Bioweapons can also only target living things (humans, or indeed crops and livestock) and have no impact on infrastructure or equipment. Contrary to a nuclear program, for instance, developing a biological warfare program does not necessarily require significant technical and financial investments and capabilities. Information on the production of biological weapons is widespread on internet, and this represents a major issue when it comes to ensuring the non-proliferation of such weapons.
Biological weapons are different from biological agents, which represent one of the elements that composes a weapon. As such, not all biological agents have been, or can be, turned into a weapon. The weaponisation process of a biological agent is specific and not so common. A biological weapon has three components: a biological agent, some additives to support the stability and dissemination of the agent, and a delivery system.
Early international conventions and treaties have sought to regulate the production and use of biological weapons. The most prominent is the Biological Weapons Convention (BWC), signed in 1972. Today signed by 170 countries, the Convention bans the use of biological weapons in war and prohibits the development, production, acquisition, stockpiling, or transfer of such weapons.
However, the proliferation of biological weapons is difficult to detect and quantify.
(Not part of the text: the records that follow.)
Definition response_body (p : PairingProof) : PairingResponseBody :=
  {| rp_schema := PAIRING_RESPONSE_BODY_SCHEMA; rp_proof := p; rp_response_mailbox_id := "mailbox-2";
     rp_response_mailbox_write_capability := base64_encode (as_bytes (filled 32 21));
     rp_response_mailbox_revoke_capability := base64_encode (as_bytes (filled 32 22)) |}.
Definition blank_response : EncryptedPairingResponse :=
  {| er_header := {| rh_schema := ""; rh_session_id := ""; rh_ephemeral_public_key := ""; rh_nonce := "" |};
     er_ciphertext := "" |}.
Definition response : EncryptedPairingResponse :=
  match response_seal_with_material invitation (response_body (proof_of phone)) (filled 32 12) (filled 12 5) with
  | Ok r => r | Err _ => blank_response end.

#[local] Instance story_reader : PairingReader := {|
  decode_invitation := known [invitation];
  decode_response_body := known [response_body (proof_of phone)] |}.

(** The phone's proof, relabelled as another device's. *)
Definition forged : PairingProof :=
  {| pf_body := pf_body (proof_of mac); pf_key_confirmation := pf_key_confirmation (proof_of phone);
     pf_signature := pf_signature (proof_of mac) |}.
Definition mac_key : Bytes32 := id_signing_public_key mac.
Definition paired : PairingStore :=
  fst (consume_encrypted (fst opened) "session-1" response mac_key official (moment 40)).

Example pairing_story :
  snd (consume (fst opened) "session-1" forged mac_key official (moment 40))
    = Err (CCrypto "HMAC-SHA-256 verification") /\
  snd (consume (fst opened) "session-1" (proof_of phone) mac_key official (moment 151))
    = Err (CInvalid "object is not valid at this time") /\
  snd (consume_encrypted (fst opened) "session-1" response mac_key official (moment 40))
    = Ok (response_body (proof_of phone)) /\
  snd (consume paired "session-1" (proof_of phone) mac_key official (moment 41))
    = Err (CInvalid "pairing session was already used or cancelled").
Proof. vm_compute. done. Qed.
(* ===== verification/EntitlementLaws.v ===== *)
(** * Laws of the entitlement state

    What the private trial and subscription state can become: states reachable
    from a new installation by the operations of a release build; and the contract
    of the store, an account of facts from which the phase follows, which the
    operations on the file keep. *)
From S2P Require Import Prelude Text Digest Clock Entitlement.

(** ** Validation, as propositions *)

Section validation.
Context `{Platform} `{TimeFormat}.

(** The identifying parts of evidence. *)
Definition day_keys : list (SuccessfulDayEvidence -> string) :=
  [sd_local_date; sd_command_id; sd_execution_id; sd_accepted_version_id].

Definition days_ok (days : list SuccessfulDayEvidence) : Prop :=
  Forall (λ e, validate_evidence e = Ok tt) days /\
  Forall (λ key : SuccessfulDayEvidence -> string, NoDup (key <$> days)) day_keys.

(** Fresh for the seen keys and for the days that follow. *)
Lemma fresh_days (key : SuccessfulDayEvidence -> string) (D : gset string) e (days : list SuccessfulDayEvidence) :
  (forall x, x ∈ days -> key x ∉ ({[key e]} ∪ D)) <->
  (key e ∉ key <$> days) /\ (forall x, x ∈ days -> key x ∉ D).
Proof.
  rewrite list_elem_of_fmap. split.
  - intros Hx. split; [intros (x&E&Hin); specialize (Hx x Hin); set_solver|].
    intros x Hin. specialize (Hx x Hin). set_solver.
  - intros [Hn Hx] x Hin [E%elem_of_singleton|Hd]%elem_of_union; [|by apply (Hx x)].
    apply Hn. by exists x.
Qed.

Lemma validate_days_Ok D C E V days : validate_days D C E V days = Ok tt <->
  days_ok days /\
  (forall x, x ∈ days -> sd_local_date x ∉ D) /\ (forall x, x ∈ days -> sd_command_id x ∉ C) /\
  (forall x, x ∈ days -> sd_execution_id x ∉ E) /\
  (forall x, x ∈ days -> sd_accepted_version_id x ∉ V).
Proof.
  unfold days_ok, day_keys. rewrite !Forall_cons, Forall_nil.
  revert D C E V. induction days as [|e days IH]; intros D C E V.
  { split; [intros _|done]. split_and!; try constructor; intros x Hx; by apply not_elem_of_nil in Hx. }
  assert (validate_days D C E V (e :: days) = Ok tt <->
    validate_evidence e = Ok tt /\ ((sd_local_date e ∉ D) /\ (sd_command_id e ∉ C) /\
    (sd_execution_id e ∉ E) /\ (sd_accepted_version_id e ∉ V)) /\
    validate_days ({[sd_local_date e]} ∪ D) ({[sd_command_id e]} ∪ C)
      ({[sd_execution_id e]} ∪ E) ({[sd_accepted_version_id e]} ∪ V) days = Ok tt) as ->.
  { simpl. split; [intros Hx; by res_inv|]. intros (->&(?&?&?&?)&Hd). simpl.
    by rewrite !bool_decide_eq_false_2. }
  rewrite IH, !fresh_days, !fmap_cons, !NoDup_cons, Forall_cons. setoid_rewrite elem_of_cons.
  naive_solver.
Qed.

Lemma days_ok_perm l1 l2 : l1 ≡ₚ l2 -> days_ok l1 -> days_ok l2.
Proof.
  intros Hp [Hv Hn]. split; [by rewrite <- Hp|].
  eapply Forall_impl; [exact Hn|]. intros key Hk. simpl in *. by rewrite <- Hp.
Qed.

Lemma validate_state_Ok s : validate_state s = Ok tt <->
  en_schema s = ENTITLEMENT_STATE_SCHEMA /\ en_revision s <> 0%Z /\
  validate_anchor s = Ok tt /\ length (en_successful_days s) <= REQUIRED_SUCCESSFUL_DAYS /\
  days_ok (en_successful_days s) /\
  (en_phase s = TrialQualified -> length (en_successful_days s) = REQUIRED_SUCCESSFUL_DAYS) /\
  (is_pro (en_phase s) = true -> exists v, en_subscription s = Some v /\
     validate_subscription_shape v = Ok tt).
Proof.
  unfold validate_state. split.
  - intros Hv. res_inv. match goal with H : validate_days _ _ _ _ _ = _ |- _ => apply validate_days_Ok in H as [Hd _] end.
    match goal with H : (_ <? _)%nat = false |- _ => apply Nat.ltb_ge in H end.
    split_and!; try done.
    + intros Hq. rewrite bool_decide_eq_true_2 in * by done. simpl in *. guard_step.
      by apply Nat.eqb_eq.
    + intros Hp. rewrite Hp in *. res_inv. eauto.
  - intros (Hs&Hr&Ha&Hl&Hd&Hq&Hp). rewrite (bool_decide_eq_true_2 (en_schema s = _)),
      (bool_decide_eq_false_2 (en_revision s = _)) by done.
    simpl. rewrite Ha. simpl. rewrite (proj2 (Nat.ltb_ge _ _) Hl). simpl.
    rewrite (proj2 (validate_days_Ok ∅ ∅ ∅ ∅ _)).
    2: { split; [done|]. split_and!; intros e _; set_solver. }
    simpl. replace (_ && _) with false.
    2: { symmetry. case_bool_decide; [|done]. rewrite Hq by done. done. }
    simpl. destruct (is_pro (en_phase s)); [|done].
    destruct Hp as (v&->&Hv); [done|]. done.
Qed.
End validation.

(** ** Reachable states *)

(** The operations of a release build, with the clocks they read. *)
Inductive Operation : Type :=
  | OpStatus (now : OffsetDateTime) (local_date : Z)
  | OpGenesis (migration : option string) (at_ : OffsetDateTime) (local_date : Z)
  | OpRecordDay (evidence : SuccessfulDayEvidence) (now : OffsetDateTime) (local_date : Z)
  | OpInstall (subscription : VerifiedSubscription) (now : OffsetDateTime) (local_date : Z).
(* ===== verification/CommandJournalLaws.v ===== *)
(** * Laws of the command journal

    Commands under any interleaving of admissions, transitions, recorded
    operations and crashes: one admission per identifier, what the identifier is
    bound to, the discipline of statuses, recovery and recorded operations. *)
From S2P Require Import Prelude Text Digest Records LocalCommand CommandJournal.

#[local] Arguments read_bounded : simpl never.

(** ** Validated inputs *)

Record files_ok (files : list (string * list Z)) : Prop := {
  fo_names : Forall (λ name, validate_file_name name = Ok tt) files.*1;
  fo_unique : NoDup files.*1;
  fo_bounded : Forall (λ f, Z.of_nat (length (snd f)) <= MAXIMUM_ATTACHMENT_BYTES)%Z files }.

Lemma validate_file_loop_Ok names total files total' :
  validate_file_loop names total files = Ok total' ->
  files_ok files /\ Forall (λ name, name ∉ names) files.*1.
Proof.
  revert names total. induction files as [|[name bytes] files IH]; intros names total; simpl.
  { intros _. split; [constructor|]; constructor. }
  intros Hv. res_inv. unfold u64_try_from in *. destruct (Z.of_nat _ <=? U64_MAX)%Z; simplify_eq.
  match goal with H : validate_file_loop _ _ _ = Ok _ |- _ => apply IH in H as [[Hn Hu Hb] Hf] end.
  split; [constructor|]; simpl; try constructor; try done; try (simpl; lia).
  - rewrite Forall_forall in Hf. intros Hin. apply (Hf name Hin). set_solver.
  - eapply Forall_impl; [exact Hf|]. simpl. set_solver.
Qed.

Lemma validate_private_files_Ok files : validate_private_files files = Ok tt -> files_ok files.
Proof. unfold validate_private_files. intros Hv. res_inv. by eapply validate_file_loop_Ok. Qed.

(** The directory of inputs that an admission writes. *)
Definition inputs_of (files : list (string * list Z)) : SubDirectory :=
  match files with
  | [] => NoDirectory
  | _ => RealDirectory (FileBytes <$> (list_to_map files : gmap string (list Z)))
  end.

Lemma stage_inputs_app (written : gmap string FileNode) files :
  NoDup files.*1 -> Forall (λ name, written !! name = None) files.*1 ->
  stage_inputs written files
    = ((FileBytes <$> (list_to_map files : gmap string (list Z))) ∪ written, Ok tt).
Proof.
  revert written. induction files as [|[name bytes] files IH]; intros written Hu Hw; simpl.
  { by rewrite fmap_empty, (left_id_L ∅ _). }
  apply NoDup_cons in Hu as [Hn Hu]. apply Forall_cons in Hw as [Hw1 Hw]. simpl in Hw1.
  rewrite Hw1. simpl. rewrite IH; [|done|].
  - f_equal. rewrite fmap_insert. rewrite <- insert_union_r; [by rewrite insert_union_l|].
    rewrite lookup_fmap. by rewrite not_elem_of_list_to_map_1.
  - rewrite Forall_forall in Hw |- *. intros x Hx. rewrite lookup_insert_ne; [by apply Hw|].
    intros <-. done.
Qed.

Lemma input_at_inputs_of files name :
  input_at (inputs_of files) name
    = match (list_to_map files : gmap string (list Z)) !! name with
      | Some bytes => FileBytes bytes | None => NoNode end.
Proof.
  unfold inputs_of, input_at. destruct files as [|f files]; [done|].
  rewrite lookup_fmap. by destruct (list_to_map _ !! name).
Qed.
(** Reading the references of a manifest that was built for [rs], the part of
    the payload before them being [before]. *)
Lemma parse_built rs : forall index before digests names acc ms total,
  input_loop (byte_size before) digests names rs = Ok tt ->
  build_loop index (byte_size before) rs = Ok (ms, total) ->
  (payload_size rs + byte_size before <= MAX_INTENT_PACKAGE_BYTES)%Z ->
  exists s, parse_loop (before ++ concat rs.*2)
      {| pr_expected_offset := byte_size before; pr_total := byte_size before; pr_digests := digests;
         pr_names := names; pr_references := acc |} index ms = Ok s /\
    pr_expected_offset s = byte_size (before ++ concat rs.*2) /\
    pr_references s = acc ++ packed_from index rs.
Proof.
  induction rs as [|[[name media] bytes] rs IH]; intros index before digests names acc ms total Hi Hb Hs.
  { injection Hb as <- <-. eexists. cbn. rewrite !app_nil_r. by split_and!. }
  rewrite payload_size_cons in Hs. cbn [snd] in Hs.
  assert (0 <= payload_size rs)%Z as Hp by (unfold payload_size, byte_size; lia).
  cbn [input_loop] in Hi. apply bind_Ok in Hi as (?&Hlen%fail_if_Ok&Hi). apply bind_Ok in Hi as (t&Ht&Hi).
  pose proof (package_add_Ok _ _ _ _ Ht) as ->.
  apply bind_Ok in Hi as (?&Htot%fail_if_Ok&Hi). apply bind_Ok in Hi as (?&Hcheck&Hi).
  apply bind_Ok in Hi as (?&Hdig%fail_if_Ok&Hi). apply bind_Ok in Hi as (?&Hname%fail_if_Ok&Hi).
  cbn [build_loop snd] in Hb. apply bind_Ok in Hb as (next&Hn&Hb). apply package_add_Ok in Hn as ->.
  apply bind_Ok in Hb as ([ms' total']&Hb&[= <- <-]).
  assert (byte_size before + byte_size bytes = byte_size (before ++ bytes))%Z as Ea
    by (unfold byte_size; rewrite length_app; lia).
  cbn [fmap list_fmap concat snd]. rewrite (app_assoc before bytes).
  destruct (IH (S index) (before ++ bytes) ({[sha256_hex bytes]} ∪ digests) ({[to_ascii_lowercase name]} ∪ names)
    (acc ++ [packed index (name, media, bytes)]) ms' total') as (s&Hs1&Hs2&Hs3).
  { by rewrite <- Ea. } { by rewrite <- Ea. } { rewrite <- Ea. lia. }
  exists s. cbn [fst snd manifest_reference parse_loop]. split_and!; [|done|].
  - rewrite <- Hs1. unfold parse_reference at 1.
    cbn [pr_expected_offset pr_total pr_digests pr_names pr_references rm_ordinal rm_display_filename
         rm_media_type rm_byte_length rm_sha256 rm_payload_offset].
    rewrite (bool_decide_eq_true_2 (Z.of_nat index = _)), (bool_decide_eq_true_2 (byte_size before = _)) by done.
    cbn [negb orb fail_if mbind Result_bind]. rewrite Hlen. cbn [fail_if].
    unfold MAX_INTENT_PACKAGE_BYTES in Hs.
    rewrite !package_add_small by (unfold U64_MAX; lia). cbn [mbind Result_bind].
    assert ((byte_size ((before ++ bytes) ++ concat rs.*2) <? byte_size before + byte_size bytes)%Z = false) as ->.
    { apply Z.ltb_ge. rewrite Ea. unfold byte_size. rewrite (length_app (before ++ bytes)). lia. }
    cbn [fail_if]. rewrite Htot. cbn [fail_if].
    assert (slice ((before ++ bytes) ++ concat rs.*2) (Z.to_nat (byte_size before))
      (Z.to_nat (byte_size before + byte_size bytes)) = bytes) as ->.
    { unfold slice, byte_size. rewrite <- app_assoc, Z2Nat.inj_add, !Nat2Z.id, drop_app_length by lia.
      replace (length before + length bytes - length before) with (length bytes) by lia. apply take_app_length. }
    rewrite sha256_hex_valid. cbn [mbind Result_bind].
    rewrite (bool_decide_eq_true_2 (sha256_hex bytes = _)) by done. cbn [negb fail_if]. rewrite Hdig, Hname. cbn [fail_if mbind Result_bind]. rewrite Hcheck. cbn [mbind Result_bind].
    by rewrite Ea.
  - rewrite Hs3, <- app_assoc. done.
Qed.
To make things more difficult, there are no verification or inspection procedures to prove the signatories are compliant to the Convention. Additionally, 16 Member States of the UN still had not signed nor ratified the treaty by 2013.
With all that in mind, it’s vital that the next UN Biological Weapons Convention, set for 2021 in Geneva, addresses these missing components in our existing legislative infrastructure.
It is also important not to confuse these realistic threats with other coronavirus conspiracies. Given what we already know about biological weapons, it seems unlikely that recent viruses such as Covid-19 or Ebola could actually be weaponised. For one thing, these are not airborne viruses – meaning that to be used as a biological weapon, they would have to rely on human-to-human transmission, rather than delivery via, say, an aerosol, which is known to be the most efficient way to spread a biological agent.
Equally importantly, the likelihood that this virus was created by biologists in the BSL4 Lab in Wuhan is very low, since SARS-CoV-2 does not look like any viruses already known to the scientific community, which could have served as a base to create a new virus.
But although Covid-19 is not, as far as we know, a bioweapon concocted in a lab, the fact it could have been, and that we weren’t prepared for it, suggests we haven’t been taking this issue as seriously we should have been. This has been the worst pandemic in living memory, it’s absolutely vital that we keep it that way.